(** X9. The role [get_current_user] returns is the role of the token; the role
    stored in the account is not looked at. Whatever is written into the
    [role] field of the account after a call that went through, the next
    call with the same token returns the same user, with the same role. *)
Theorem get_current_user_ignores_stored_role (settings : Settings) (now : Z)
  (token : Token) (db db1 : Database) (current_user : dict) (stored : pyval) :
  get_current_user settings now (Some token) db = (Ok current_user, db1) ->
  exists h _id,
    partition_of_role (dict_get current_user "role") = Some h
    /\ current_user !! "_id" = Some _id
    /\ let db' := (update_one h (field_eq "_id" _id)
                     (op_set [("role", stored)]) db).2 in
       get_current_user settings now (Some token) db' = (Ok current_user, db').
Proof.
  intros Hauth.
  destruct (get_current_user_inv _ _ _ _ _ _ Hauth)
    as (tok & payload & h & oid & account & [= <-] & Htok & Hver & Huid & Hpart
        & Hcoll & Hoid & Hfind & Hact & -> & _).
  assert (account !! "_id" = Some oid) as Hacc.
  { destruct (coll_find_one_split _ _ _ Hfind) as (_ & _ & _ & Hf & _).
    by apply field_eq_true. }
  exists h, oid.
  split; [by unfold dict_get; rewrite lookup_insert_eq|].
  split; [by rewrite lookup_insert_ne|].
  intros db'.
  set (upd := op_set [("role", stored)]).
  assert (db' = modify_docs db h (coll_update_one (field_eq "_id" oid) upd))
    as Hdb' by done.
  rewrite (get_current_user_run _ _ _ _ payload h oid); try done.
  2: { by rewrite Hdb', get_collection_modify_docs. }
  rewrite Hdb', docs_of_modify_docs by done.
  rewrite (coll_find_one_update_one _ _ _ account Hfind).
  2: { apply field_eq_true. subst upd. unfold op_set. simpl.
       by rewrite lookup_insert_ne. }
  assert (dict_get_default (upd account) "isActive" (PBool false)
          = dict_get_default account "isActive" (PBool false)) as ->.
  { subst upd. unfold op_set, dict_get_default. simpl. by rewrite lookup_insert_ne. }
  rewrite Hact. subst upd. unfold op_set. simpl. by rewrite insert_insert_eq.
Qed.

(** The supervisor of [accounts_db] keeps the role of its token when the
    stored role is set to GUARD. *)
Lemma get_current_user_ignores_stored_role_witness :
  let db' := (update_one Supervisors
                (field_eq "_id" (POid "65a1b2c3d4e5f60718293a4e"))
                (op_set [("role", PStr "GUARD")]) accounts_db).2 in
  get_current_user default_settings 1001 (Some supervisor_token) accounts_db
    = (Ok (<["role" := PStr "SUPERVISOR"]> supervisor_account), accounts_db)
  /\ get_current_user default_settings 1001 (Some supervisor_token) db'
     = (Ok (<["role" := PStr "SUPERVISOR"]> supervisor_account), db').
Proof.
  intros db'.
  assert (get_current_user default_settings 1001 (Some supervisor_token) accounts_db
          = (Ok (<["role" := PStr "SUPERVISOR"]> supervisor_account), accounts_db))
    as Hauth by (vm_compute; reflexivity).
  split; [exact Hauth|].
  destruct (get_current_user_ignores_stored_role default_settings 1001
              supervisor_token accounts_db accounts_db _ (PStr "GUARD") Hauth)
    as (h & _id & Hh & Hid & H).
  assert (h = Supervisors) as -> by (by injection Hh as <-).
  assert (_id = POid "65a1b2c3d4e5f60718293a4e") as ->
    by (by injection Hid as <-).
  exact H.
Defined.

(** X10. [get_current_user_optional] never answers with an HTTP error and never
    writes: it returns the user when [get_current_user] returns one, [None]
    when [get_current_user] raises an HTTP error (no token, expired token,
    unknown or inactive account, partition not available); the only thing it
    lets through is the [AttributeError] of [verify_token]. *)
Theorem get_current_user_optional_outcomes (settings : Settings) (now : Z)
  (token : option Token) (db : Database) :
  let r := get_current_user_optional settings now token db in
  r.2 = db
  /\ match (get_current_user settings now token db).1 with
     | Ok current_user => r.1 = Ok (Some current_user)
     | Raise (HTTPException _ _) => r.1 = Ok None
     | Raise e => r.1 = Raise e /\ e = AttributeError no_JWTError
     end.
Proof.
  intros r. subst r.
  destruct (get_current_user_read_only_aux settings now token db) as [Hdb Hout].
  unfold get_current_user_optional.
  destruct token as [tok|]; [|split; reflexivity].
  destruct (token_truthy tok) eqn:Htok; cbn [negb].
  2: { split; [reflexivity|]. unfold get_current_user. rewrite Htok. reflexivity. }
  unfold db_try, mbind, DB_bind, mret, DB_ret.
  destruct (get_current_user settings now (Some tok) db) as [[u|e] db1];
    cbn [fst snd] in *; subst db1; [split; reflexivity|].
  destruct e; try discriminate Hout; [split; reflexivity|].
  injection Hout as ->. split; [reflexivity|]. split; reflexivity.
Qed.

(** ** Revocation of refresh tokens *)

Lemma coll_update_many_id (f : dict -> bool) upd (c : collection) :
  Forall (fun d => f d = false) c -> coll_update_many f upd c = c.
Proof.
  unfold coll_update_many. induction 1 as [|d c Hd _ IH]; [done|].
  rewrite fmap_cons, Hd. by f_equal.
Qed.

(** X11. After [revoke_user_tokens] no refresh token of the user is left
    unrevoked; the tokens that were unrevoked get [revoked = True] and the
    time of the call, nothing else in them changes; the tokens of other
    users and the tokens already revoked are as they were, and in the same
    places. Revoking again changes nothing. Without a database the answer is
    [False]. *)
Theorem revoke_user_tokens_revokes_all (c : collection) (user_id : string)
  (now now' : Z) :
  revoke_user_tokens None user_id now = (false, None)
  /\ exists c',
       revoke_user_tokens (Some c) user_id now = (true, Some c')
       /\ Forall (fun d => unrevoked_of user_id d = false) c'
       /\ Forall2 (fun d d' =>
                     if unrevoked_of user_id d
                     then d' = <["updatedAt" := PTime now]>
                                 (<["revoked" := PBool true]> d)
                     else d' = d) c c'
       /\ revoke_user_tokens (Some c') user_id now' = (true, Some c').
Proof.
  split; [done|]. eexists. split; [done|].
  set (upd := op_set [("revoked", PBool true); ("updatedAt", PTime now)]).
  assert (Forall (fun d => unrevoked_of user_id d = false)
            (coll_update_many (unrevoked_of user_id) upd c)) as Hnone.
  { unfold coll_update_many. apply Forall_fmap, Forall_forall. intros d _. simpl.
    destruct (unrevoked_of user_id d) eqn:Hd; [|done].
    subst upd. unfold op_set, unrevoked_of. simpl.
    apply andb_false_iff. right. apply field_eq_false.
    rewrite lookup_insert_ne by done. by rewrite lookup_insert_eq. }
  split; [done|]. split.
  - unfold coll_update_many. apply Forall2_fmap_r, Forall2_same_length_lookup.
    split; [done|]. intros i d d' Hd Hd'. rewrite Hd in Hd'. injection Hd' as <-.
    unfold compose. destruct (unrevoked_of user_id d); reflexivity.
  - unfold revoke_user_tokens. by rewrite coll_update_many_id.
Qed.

• [Exercise brief] Please reproduce exactly the lines in the listing above from the one containing "d _. simpl." through the one containing "apply andb_false_iff. right.", both included, and nothing more.

• [Output of the task]
  { unfold coll_update_many. apply Forall_fmap, Forall_forall. intros d _. simpl.
    destruct (unrevoked_of user_id d) eqn:Hd; [|done].
    subst upd. unfold op_set, unrevoked_of. simpl.
    apply andb_false_iff. right. apply field_eq_false.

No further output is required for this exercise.